==== Data supplied ====

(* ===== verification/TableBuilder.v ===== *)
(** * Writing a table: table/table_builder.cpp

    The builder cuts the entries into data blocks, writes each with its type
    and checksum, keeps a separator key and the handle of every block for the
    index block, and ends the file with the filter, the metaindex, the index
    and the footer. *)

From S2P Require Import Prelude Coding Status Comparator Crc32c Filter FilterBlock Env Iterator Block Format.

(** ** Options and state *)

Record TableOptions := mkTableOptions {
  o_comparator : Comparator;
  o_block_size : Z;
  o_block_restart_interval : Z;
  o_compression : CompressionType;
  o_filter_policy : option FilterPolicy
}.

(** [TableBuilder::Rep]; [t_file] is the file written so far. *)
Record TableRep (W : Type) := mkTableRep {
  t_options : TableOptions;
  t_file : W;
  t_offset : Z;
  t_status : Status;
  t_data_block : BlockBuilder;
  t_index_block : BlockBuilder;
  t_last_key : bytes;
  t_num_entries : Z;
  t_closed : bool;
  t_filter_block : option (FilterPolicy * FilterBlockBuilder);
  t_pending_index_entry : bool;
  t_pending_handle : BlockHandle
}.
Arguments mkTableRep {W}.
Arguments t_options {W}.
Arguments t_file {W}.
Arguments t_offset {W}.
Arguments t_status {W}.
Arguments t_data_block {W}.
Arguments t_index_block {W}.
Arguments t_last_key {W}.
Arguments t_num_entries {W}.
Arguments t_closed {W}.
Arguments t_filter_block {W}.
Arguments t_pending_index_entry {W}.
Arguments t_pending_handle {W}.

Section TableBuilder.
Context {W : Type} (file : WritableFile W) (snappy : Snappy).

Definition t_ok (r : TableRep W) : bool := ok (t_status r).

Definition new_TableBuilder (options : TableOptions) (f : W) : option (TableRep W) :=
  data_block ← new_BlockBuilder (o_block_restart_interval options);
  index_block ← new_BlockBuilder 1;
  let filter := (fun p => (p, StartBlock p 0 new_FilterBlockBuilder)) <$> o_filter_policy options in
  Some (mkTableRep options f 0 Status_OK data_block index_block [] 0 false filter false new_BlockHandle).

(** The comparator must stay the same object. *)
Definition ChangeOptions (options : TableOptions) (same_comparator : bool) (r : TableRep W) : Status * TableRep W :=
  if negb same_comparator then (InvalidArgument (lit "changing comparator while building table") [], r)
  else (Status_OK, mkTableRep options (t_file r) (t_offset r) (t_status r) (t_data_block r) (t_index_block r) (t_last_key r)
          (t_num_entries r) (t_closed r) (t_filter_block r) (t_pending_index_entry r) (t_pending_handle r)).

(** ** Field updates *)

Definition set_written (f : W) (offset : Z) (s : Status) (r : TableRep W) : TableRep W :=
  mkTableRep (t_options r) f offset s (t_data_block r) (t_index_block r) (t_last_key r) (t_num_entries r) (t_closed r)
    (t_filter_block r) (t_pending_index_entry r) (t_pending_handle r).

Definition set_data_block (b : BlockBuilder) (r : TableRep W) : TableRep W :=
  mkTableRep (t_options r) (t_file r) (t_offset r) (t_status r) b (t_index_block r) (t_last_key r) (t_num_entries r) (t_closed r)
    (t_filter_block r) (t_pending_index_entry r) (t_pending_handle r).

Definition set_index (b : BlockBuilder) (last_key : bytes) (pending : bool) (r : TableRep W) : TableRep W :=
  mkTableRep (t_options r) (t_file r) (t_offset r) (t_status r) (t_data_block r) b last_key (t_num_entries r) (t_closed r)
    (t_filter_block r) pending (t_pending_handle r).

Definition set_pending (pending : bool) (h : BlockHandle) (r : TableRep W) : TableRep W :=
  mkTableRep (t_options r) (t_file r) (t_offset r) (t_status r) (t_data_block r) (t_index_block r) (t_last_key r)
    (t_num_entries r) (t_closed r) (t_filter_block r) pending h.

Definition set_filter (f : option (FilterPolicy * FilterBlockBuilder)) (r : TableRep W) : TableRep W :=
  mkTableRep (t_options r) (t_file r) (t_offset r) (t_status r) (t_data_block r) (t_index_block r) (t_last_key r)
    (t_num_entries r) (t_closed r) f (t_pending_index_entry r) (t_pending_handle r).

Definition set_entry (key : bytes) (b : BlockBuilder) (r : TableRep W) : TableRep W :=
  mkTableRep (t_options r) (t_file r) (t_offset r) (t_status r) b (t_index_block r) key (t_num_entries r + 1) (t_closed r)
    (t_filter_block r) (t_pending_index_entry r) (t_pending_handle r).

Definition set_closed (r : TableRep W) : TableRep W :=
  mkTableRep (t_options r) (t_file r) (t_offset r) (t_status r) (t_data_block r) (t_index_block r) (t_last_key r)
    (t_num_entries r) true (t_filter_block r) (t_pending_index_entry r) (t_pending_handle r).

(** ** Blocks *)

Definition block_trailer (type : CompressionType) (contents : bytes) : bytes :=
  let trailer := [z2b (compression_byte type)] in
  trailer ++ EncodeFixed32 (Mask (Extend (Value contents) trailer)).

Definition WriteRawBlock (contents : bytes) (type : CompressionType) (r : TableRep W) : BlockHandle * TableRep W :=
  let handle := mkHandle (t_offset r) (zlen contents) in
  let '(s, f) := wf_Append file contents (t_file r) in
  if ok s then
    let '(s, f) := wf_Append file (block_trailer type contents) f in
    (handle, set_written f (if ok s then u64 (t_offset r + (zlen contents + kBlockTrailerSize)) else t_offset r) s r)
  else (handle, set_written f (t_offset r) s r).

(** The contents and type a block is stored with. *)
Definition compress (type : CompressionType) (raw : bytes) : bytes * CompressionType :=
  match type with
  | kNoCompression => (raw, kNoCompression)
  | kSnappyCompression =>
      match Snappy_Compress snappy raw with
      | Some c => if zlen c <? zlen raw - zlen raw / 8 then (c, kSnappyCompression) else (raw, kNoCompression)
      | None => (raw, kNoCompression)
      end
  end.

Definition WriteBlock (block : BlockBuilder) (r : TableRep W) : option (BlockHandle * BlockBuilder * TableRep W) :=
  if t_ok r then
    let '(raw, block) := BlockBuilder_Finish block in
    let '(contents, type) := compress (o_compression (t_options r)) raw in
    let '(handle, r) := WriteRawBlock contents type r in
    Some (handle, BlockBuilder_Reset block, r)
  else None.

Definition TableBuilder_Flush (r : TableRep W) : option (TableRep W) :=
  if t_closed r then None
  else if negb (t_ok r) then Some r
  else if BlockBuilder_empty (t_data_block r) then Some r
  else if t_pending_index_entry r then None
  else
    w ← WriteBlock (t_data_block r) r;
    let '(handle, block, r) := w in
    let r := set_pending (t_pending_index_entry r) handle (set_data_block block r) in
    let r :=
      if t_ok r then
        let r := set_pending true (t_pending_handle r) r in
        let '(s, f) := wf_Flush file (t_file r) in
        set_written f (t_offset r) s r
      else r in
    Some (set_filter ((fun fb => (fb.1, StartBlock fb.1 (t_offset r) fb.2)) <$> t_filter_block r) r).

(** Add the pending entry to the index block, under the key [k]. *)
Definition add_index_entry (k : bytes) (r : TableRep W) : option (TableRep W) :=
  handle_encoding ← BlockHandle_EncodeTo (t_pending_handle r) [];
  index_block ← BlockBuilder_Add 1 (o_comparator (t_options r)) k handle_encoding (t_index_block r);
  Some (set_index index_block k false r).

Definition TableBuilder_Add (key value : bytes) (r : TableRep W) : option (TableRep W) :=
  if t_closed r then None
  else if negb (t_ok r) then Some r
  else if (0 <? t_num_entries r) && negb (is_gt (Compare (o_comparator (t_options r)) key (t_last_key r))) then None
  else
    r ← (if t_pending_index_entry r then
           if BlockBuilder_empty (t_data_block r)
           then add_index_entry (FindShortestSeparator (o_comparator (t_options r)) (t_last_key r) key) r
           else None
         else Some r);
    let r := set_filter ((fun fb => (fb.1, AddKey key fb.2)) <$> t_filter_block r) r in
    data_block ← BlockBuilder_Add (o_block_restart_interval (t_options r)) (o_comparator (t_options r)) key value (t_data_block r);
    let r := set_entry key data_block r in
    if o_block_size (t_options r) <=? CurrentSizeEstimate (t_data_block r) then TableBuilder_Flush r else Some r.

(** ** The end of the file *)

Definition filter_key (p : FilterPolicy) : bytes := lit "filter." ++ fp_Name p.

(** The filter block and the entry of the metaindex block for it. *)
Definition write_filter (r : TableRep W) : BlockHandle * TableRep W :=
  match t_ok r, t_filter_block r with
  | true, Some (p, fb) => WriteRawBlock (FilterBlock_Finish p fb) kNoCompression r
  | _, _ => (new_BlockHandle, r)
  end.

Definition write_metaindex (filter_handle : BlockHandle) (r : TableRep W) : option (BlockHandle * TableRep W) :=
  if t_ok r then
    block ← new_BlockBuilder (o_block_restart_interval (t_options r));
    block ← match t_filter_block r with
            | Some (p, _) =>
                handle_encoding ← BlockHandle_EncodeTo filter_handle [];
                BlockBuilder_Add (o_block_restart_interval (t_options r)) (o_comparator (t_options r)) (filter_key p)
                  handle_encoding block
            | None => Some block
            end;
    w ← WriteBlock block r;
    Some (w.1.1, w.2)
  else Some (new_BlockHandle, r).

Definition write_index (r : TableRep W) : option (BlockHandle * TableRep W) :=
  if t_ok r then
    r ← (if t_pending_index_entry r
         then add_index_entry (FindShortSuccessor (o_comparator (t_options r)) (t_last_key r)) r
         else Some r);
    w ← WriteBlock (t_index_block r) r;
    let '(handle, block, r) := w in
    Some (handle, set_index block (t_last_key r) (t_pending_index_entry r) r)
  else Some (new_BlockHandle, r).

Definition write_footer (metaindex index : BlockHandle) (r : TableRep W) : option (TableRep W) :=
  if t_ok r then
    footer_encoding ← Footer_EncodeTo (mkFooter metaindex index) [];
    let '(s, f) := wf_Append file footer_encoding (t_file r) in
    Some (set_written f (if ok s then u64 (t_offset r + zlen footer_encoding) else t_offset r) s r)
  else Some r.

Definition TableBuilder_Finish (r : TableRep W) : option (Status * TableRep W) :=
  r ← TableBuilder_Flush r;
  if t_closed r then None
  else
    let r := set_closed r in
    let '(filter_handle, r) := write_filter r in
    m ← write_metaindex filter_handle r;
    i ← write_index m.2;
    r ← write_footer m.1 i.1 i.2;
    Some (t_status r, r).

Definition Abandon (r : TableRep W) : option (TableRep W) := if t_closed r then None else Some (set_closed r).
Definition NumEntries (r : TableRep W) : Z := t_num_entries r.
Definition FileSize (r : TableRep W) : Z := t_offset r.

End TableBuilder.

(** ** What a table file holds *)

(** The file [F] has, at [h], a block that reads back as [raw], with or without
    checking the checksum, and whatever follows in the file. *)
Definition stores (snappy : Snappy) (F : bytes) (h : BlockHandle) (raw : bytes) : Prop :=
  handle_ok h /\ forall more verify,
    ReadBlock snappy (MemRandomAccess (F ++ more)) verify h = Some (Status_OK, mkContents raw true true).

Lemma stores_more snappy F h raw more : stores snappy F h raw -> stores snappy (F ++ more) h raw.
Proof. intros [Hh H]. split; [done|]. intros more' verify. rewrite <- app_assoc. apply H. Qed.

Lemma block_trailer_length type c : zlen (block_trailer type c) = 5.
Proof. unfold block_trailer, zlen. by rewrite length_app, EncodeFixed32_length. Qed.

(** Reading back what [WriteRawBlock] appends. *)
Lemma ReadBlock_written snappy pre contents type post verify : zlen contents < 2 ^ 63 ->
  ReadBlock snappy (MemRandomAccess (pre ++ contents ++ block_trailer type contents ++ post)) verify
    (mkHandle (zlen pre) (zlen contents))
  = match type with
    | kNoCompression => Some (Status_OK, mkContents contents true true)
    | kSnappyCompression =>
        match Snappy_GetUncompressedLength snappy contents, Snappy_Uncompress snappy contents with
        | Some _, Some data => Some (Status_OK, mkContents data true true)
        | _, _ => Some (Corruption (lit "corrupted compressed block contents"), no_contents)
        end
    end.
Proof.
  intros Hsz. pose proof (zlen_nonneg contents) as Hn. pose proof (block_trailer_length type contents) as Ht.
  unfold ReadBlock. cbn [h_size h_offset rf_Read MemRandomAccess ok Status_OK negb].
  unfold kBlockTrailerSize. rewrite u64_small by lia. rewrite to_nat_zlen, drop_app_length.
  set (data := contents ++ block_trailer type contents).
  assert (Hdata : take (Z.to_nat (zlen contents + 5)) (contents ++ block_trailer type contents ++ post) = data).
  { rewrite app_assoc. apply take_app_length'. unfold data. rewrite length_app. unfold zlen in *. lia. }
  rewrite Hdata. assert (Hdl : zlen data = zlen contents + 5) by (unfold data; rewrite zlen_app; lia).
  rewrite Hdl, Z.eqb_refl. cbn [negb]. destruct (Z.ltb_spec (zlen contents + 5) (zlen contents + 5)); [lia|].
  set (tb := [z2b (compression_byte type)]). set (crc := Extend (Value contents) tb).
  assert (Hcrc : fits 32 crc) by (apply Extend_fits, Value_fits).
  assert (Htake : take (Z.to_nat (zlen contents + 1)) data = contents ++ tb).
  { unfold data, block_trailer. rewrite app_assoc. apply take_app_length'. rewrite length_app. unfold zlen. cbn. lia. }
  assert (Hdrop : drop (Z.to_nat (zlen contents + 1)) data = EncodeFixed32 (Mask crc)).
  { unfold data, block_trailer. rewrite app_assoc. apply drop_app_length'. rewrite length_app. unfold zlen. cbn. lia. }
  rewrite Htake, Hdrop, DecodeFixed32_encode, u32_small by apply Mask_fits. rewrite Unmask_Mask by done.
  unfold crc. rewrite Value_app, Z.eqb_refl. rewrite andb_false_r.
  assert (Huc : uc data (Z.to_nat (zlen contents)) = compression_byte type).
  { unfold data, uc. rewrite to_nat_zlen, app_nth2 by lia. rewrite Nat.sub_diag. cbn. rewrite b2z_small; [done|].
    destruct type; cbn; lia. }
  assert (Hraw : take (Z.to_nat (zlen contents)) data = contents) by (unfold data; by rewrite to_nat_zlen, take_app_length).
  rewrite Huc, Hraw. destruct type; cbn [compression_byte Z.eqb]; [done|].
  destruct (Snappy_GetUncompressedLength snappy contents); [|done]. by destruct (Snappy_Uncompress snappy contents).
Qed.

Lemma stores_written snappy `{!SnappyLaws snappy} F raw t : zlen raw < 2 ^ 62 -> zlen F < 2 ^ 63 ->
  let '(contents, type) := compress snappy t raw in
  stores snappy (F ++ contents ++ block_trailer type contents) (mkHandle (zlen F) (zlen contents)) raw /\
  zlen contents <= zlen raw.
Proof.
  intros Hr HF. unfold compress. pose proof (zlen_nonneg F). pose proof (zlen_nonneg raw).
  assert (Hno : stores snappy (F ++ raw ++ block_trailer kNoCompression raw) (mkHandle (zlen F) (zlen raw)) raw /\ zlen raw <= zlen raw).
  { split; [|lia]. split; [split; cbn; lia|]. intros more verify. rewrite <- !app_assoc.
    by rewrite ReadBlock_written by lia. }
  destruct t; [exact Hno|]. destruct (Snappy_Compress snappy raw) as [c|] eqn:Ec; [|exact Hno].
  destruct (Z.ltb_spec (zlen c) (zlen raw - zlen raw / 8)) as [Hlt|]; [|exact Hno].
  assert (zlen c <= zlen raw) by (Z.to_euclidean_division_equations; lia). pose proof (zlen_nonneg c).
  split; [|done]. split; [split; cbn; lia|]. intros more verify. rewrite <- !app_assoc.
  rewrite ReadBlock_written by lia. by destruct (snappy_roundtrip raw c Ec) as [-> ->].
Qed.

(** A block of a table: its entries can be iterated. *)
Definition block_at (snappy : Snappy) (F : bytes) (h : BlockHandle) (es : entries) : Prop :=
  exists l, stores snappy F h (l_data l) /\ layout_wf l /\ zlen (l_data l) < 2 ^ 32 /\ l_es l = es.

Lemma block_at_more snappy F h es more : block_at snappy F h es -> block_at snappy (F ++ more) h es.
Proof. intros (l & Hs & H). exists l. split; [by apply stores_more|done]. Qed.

====

Task prompt:
If the word "CompressionType" is on a line above, return that line.

Written solution:
  o_compression : CompressionType;
Definition block_trailer (type : CompressionType) (contents : bytes) : bytes :=
Definition WriteRawBlock (contents : bytes) (type : CompressionType) (r : TableRep W) : BlockHandle * TableRep W :=
Definition compress (type : CompressionType) (raw : bytes) : bytes * CompressionType :=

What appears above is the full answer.